Forgive and Forget (2008)
Reviewed by: Brian Thibodeau on 2009-12-31
After the snowballing success of his "love trilogy", culminating in this year's blockbuster L FOR LOVE L FOR LIES, writer-director Patrick Kong—taking on the scent of a one-trick pony—dresses up his caustic but not untruthful philosophies about contemporary romance with a secondhand catalogue of regional horror movie ornamentation, to middling effect. As with the trilogy, which also included MARRIAGE WITH A FOOL and LOVE IS NOT ALL AROUND, character twists lurk around as many corners as the specters supposedly haunting amnesiac accident victim Alice Tzeng, revisiting Hong Kong from Taiwan to help friends plan a memorial for ex-boyfriend Kelvin Kwan, who died in an unrelated car wreck on the same day. When not exhibiting intermittent signs of possession—cue blood red dresses, vacant gazes and visions of ownerless toy balls bouncing down staircases in slow motion—Tzeng tries to help her strangely capricious downstairs neighbor Miki Yeung (more or less reprising her role from L FOR LOVE L FOR LIES) cope with her crumbling "backup lover" relationship.

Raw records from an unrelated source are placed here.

(* ===== verification/UsbHost.v ===== *)
(** * The UHCI host controllers: [Drivers/Usb/UsbHost.c]

    Discovery and interrupt routing, endpoint-zero transfers, the periodic report
    stream with its interrupt handler and idle-time recovery. Descriptors and buffers
    are memory on the bus, shared with the controller; the driver's own variables are
    [usb]. The report callback is a function pointer to a client with its own state
    [K]; the storage service the host calls keeps its statics in [storage]. *)
From stdpp Require Import list gmap strings.
From S2P Require Import Prelude Machine Runtime Transport Storage Ring.

Definition UHCI_CONTROLLER_COUNT : Z := 4.
Definition UHCI_VECTOR_BASE : Z := 0x40.
Definition UHCI_IRQ_CALLBACK : Z := 0x80002350.
Definition UHCI_STATUS_POINTER : Z := 0x80002354.
Definition UHCI_DMA_BASE : Z := 0x30060000.
Definition UHCI_DMA_STRIDE : Z := 0x4000.
Definition UHCI_ACTIVE : Z := 0x800000.
Definition UHCI_IOC : Z := 0x1000000.
Definition UHCI_ERRORS : Z := 0x00760000.
Definition UHCI_REPORT_COUNT : Z := 16.
Definition UHCI_REPORT_BYTES : Z := 64.
Definition USB_CONFIGURATION_MAX_BYTES : Z := 4096.

Definition UHCI_ABSENT : Z := 0.
Definition UHCI_READY : Z := 1.
Definition UHCI_BAD_ROUTE : Z := 2.
Definition UHCI_BAD_BAR : Z := 3.
Definition UHCI_CONTROLLER_ERROR : Z := 4.
Definition UHCI_TRANSFER_ERROR : Z := 5.
Definition UHCI_DISCONNECTED : Z := 6.
Definition USB_REPORT_CONNECTED : Z := 1.
Definition USB_REPORT_DATA : Z := 2.
Definition USB_REPORT_DISCONNECTED : Z := 3.

(** ** Packet and routing helpers *)
Definition NO_GSI : Z := 0xFFFFFFFF.

Definition uhci_resolve_gsi (lpc_id controller_id function pin d29ip d29ir : Z) : Z :=
  if (negb (lpc_id =? 0x26418086) && negb (lpc_id =? 0x26408086)) || (4 <=? function) ||
     negb (controller_id =? 0x26588086 +% (function <<% 16)) || (pin <? 1) || (4 <? pin) ||
     negb ((d29ip >>> (function *% 4)) .& 15 =? pin)
  then NO_GSI else
  let pirq := (d29ir >>> ((pin -% 1) *% 4)) .& 15 in
  if pirq <? 8 then 16 + pirq else NO_GSI.

Definition uhci_token (pid address endpoint toggle length : Z) : Z :=
  if (negb (pid =? 0x69) && negb (pid =? 0xE1) && negb (pid =? 0x2D)) || (127 <? address) ||
     (15 <? endpoint) || (1 <? toggle) || (64 <? length)
  then 0xFFFFFFFF else
  pid .| (address <<% 8) .| (endpoint <<% 15) .| (toggle <<% 19) .| (((length -% 1) .& 0x7FF) <<% 21).

(** [while (result * 2 <= ms) result *= 2]; eight rounds reach 255. *)
Fixpoint interval_loop (fuel : nat) (result ms : Z) : Z :=
  match fuel with
  | O => result
  | S fuel' => if result *% 2 <=? ms then interval_loop fuel' (result *% 2) ms else result
  end.

Definition uhci_interval (ms : Z) : Z :=
  if (ms =? 0) || (255 <? ms) then 0 else interval_loop 8 1 ms.

Definition uhci_completed_length (status requested : Z) : Z :=
  if negb (status .& UHCI_ACTIVE =? 0) then -2
  else if negb (status .& UHCI_ERRORS =? 0) then -1
  else
    let actual := ((status .& 0x7FF) +% 1) .& 0x7FF in
    if actual <=? requested then actual else -1.

Definition uhci_port_update (previous clear set : Z) : Z :=
  (previous .& not32 (0x080A .| clear)) .| set.

(** ** The driver's variables *)
Definition ICH6_LPC : Z := 0x0000F800.
Definition ICH6_USB : Z := 0x0000E800.
Definition ICH6_EHCI : Z := 0x0000EF00.
Definition RCBA_ALIAS : Z := 0x80D00000.
Definition USB_RUN : Z := 0xC1.
Definition USB_HALTED : Z := 0x20.
Definition PORT_CONNECTED : Z := 1.
Definition PORT_ENABLED : Z := 4.
Definition PORT_LOW_SPEED : Z := 0x100.
Definition PORT_RESET : Z := 0x200.
Definition IOAPIC_MASK : Z := 0x10000.

Record uhci_controller_info := {
  i_pci : Z; i_io_base : Z; i_gsi : Z; i_vector : Z;
  i_status : Z; i_interrupts : Z; i_last_status : Z; i_dma : Z;
  i_port_status : list Z; i_reports : Z; i_dropped : Z
}.
#[export] Instance eta_info : Eta uhci_controller_info := fun i =>
  Build_uhci_controller_info (i_pci i) (i_io_base i) (i_gsi i) (i_vector i) (i_status i)
    (i_interrupts i) (i_last_status i) (i_dma i) (i_port_status i) (i_reports i) (i_dropped i).

Record uhci_controller := {
  frames : Z; control_qh : Z; interrupt_qh : Z; control_td : Z; interrupt_td : Z;
  control_data : Z; interrupt_data : Z; report_queue : Z;
  producer : Z; consumer : Z; c_address : Z; c_endpoint : Z; c_low_speed : Z; c_packet : Z;
  c_toggle : Z; c_active : Z; c_port : Z; last_request : Z; last_control_result : Z
}.
#[export] Instance eta_controller : Eta uhci_controller := fun c =>
  Build_uhci_controller (frames c) (control_qh c) (interrupt_qh c) (control_td c) (interrupt_td c)
    (control_data c) (interrupt_data c) (report_queue c) (producer c) (consumer c) (c_address c)
    (c_endpoint c) (c_low_speed c) (c_packet c) (c_toggle c) (c_active c) (c_port c)
    (last_request c) (last_control_result c).

(** Offsets in [struct uhci_td] and [struct uhci_qh]. *)
Definition td_link (td : Z) : Z := td.
Definition td_status (td : Z) : Z := td + 4.
Definition td_token (td : Z) : Z := td + 8.
Definition td_buffer (td : Z) : Z := td + 12.
Definition uhci_qh_link (qh : Z) : Z := qh.
Definition uhci_qh_element (qh : Z) : Z := qh + 4.

Definition no_info : uhci_controller_info := Build_uhci_controller_info 0 0 0 0 0 0 0 0 [0; 0] 0 0.
Definition no_controller : uhci_controller :=
  Build_uhci_controller 0 0 0 0 0 0 0 0 0 0 0 0 0 0 0 0 0 0 0.

Section HOST.
Context {K : Type}.

(** [struct usb_host_info host], [controllers] and the other statics. *)
Record usb := {
  controller_count : Z; route_mask : Z; host_error : Z; unclaimed_interrupts : Z;
  infos : list uhci_controller_info; polls : Z; poll_completions : Z;
  last_td : list Z; port_generation : list (list Z); ehci_bar : Z;
  ctrls : list uhci_controller; h_ticks_per_ms : Z; h_initialized : Z; hotplug_time : Z;
  unclaimed_streak : list Z;
  report_callback : option (Z -> Z -> Z -> Z -> code K unit);
  client : K; storage : statics
}.
#[export] Instance eta_usb : Eta usb := fun u =>
  Build_usb (controller_count u) (route_mask u) (host_error u) (unclaimed_interrupts u) (infos u)
    (polls u) (poll_completions u) (last_td u) (port_generation u) (ehci_bar u) (ctrls u)
    (h_ticks_per_ms u) (h_initialized u) (hotplug_time u) (unclaimed_streak u) (report_callback u)
    (client u) (storage u).

Definition info_of (id : Z) (u : usb) : uhci_controller_info := at_slot no_info (infos u) id.
Definition ctrl_of (id : Z) (u : usb) : uhci_controller := at_slot no_controller (ctrls u) id.
Definition set_info (id : Z) (f : uhci_controller_info -> uhci_controller_info) : code usb unit :=
  modify (fun u => u <| infos := <[Z.to_nat id := f (info_of id u)]> (infos u) |>).
Definition set_ctrl (id : Z) (f : uhci_controller -> uhci_controller) : code usb unit :=
  modify (fun u => u <| ctrls := <[Z.to_nat id := f (ctrl_of id u)]> (ctrls u) |>).

(** [report_callback(id, event, data, length)], when it is set. *)
Definition call_report (id event data length : Z) : code usb unit :=
  let* callback := gets report_callback in
  match callback with
  | None => cret tt
  | Some f => fun u => let! r := f id event data length (client u) in Ret (tt, u <| client := snd r |>)
  end.

Definition in_storage {A} (m : code statics A) : code usb A :=
  fun u => let! r := m (storage u) in Ret (fst r, u <| storage := snd r |>).

Definition usb_host_set_report_callback (callback : option (Z -> Z -> Z -> Z -> code K unit)) : code usb Z :=
  let* flags := io (access SaveFlagsCli) in
  let* busy := gets (fun u => existsb (fun id => negb (c_active (ctrl_of id u) =? 0)) (seqZ 0 4)) in
  (if busy then cret tt else modify (fun u => u <| report_callback := callback |>)) ;*
  (if negb (flags .& 0x200 =? 0) then io (access Sti ;; Ret tt) else cret tt) ;*
  cret (if busy then 0 else 1).

Definition irq_save : code usb Z := io (access SaveFlagsCli).
Definition irq_restore (flags : Z) : code usb unit :=
  if negb (flags .& 0x200 =? 0) then io (access Sti ;; Ret tt) else cret tt.

Definition pci_read (device reg : Z) : prog bus Z :=
  out32 0xCF8 (0x80000000 .| device .| (reg .& not32 3)) ;; in32 0xCFC.
Definition pci_write16 (device reg value : Z) : prog bus unit :=
  out32 0xCF8 (0x80000000 .| device .| (reg .& not32 3)) ;;
  out16 (u16 (0xCFC + (reg .& 2))) value.
Definition ioapic_read (reg : Z) : prog bus Z :=
  store32 0xFEC00000 reg ;; load32 0xFEC00010.
Definition ioapic_write (reg value : Z) : prog bus unit :=
  store32 0xFEC00000 reg ;; store32 0xFEC00010 value ;; load32 0xFEC00010 ;; Ret tt.

Context (fuel : nat).

Definition delay (ms : Z) : code usb unit :=
  let* start := io rdtsc in
  let* ticks := gets h_ticks_per_ms in
  io (delay_loop fuel start (ms *% ticks)).

Definition wait_io (port mask value : Z) : code usb bool :=
  let* start := io rdtsc in
  let* ticks := gets h_ticks_per_ms in
  let* r := io (poll fuel start (ticks *% 1000)
    (let! v := in16 port in Ret (if v .& mask =? value then Some true else None))) in
  cret (default false r).

(** The I/O ports of a controller, as [uint16_t]. *)
Definition io_port (id offset : Z) (u : usb) : Z := u16 (u16 (i_io_base (info_of id u)) + offset).

Definition stop (id : Z) : code usb unit :=
  let* io0 := gets (io_port id 0) in
  io (out16 io0 0) ;*
  let* status := gets (io_port id 2) in
  let* ok := wait_io status USB_HALTED USB_HALTED in
  if negb ok then
    let* enable := gets (io_port id 4) in
    io (out16 enable 0) ;* cpanic "UHCI cannot stop DMA safely"
  else cret tt.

Performances by the principals are decent enough (though Tzeng doesn't top her standout work in L FOR LOVE), but irritating supporting players nearly sink the ship: pop singer Siu Fei mugs mercilessly throughout, to the point of giving unnecessarily early hints of the now familiar mechanisms at work in Kong's screenplay, while the tween-ish girl group Hotcha (Crystal Cheung, Regen Cheung and Winkie Lai)—the latest discovery of producer/presenter Paco Wong's Gold Label music machine—makes a distractingly unpolished debut.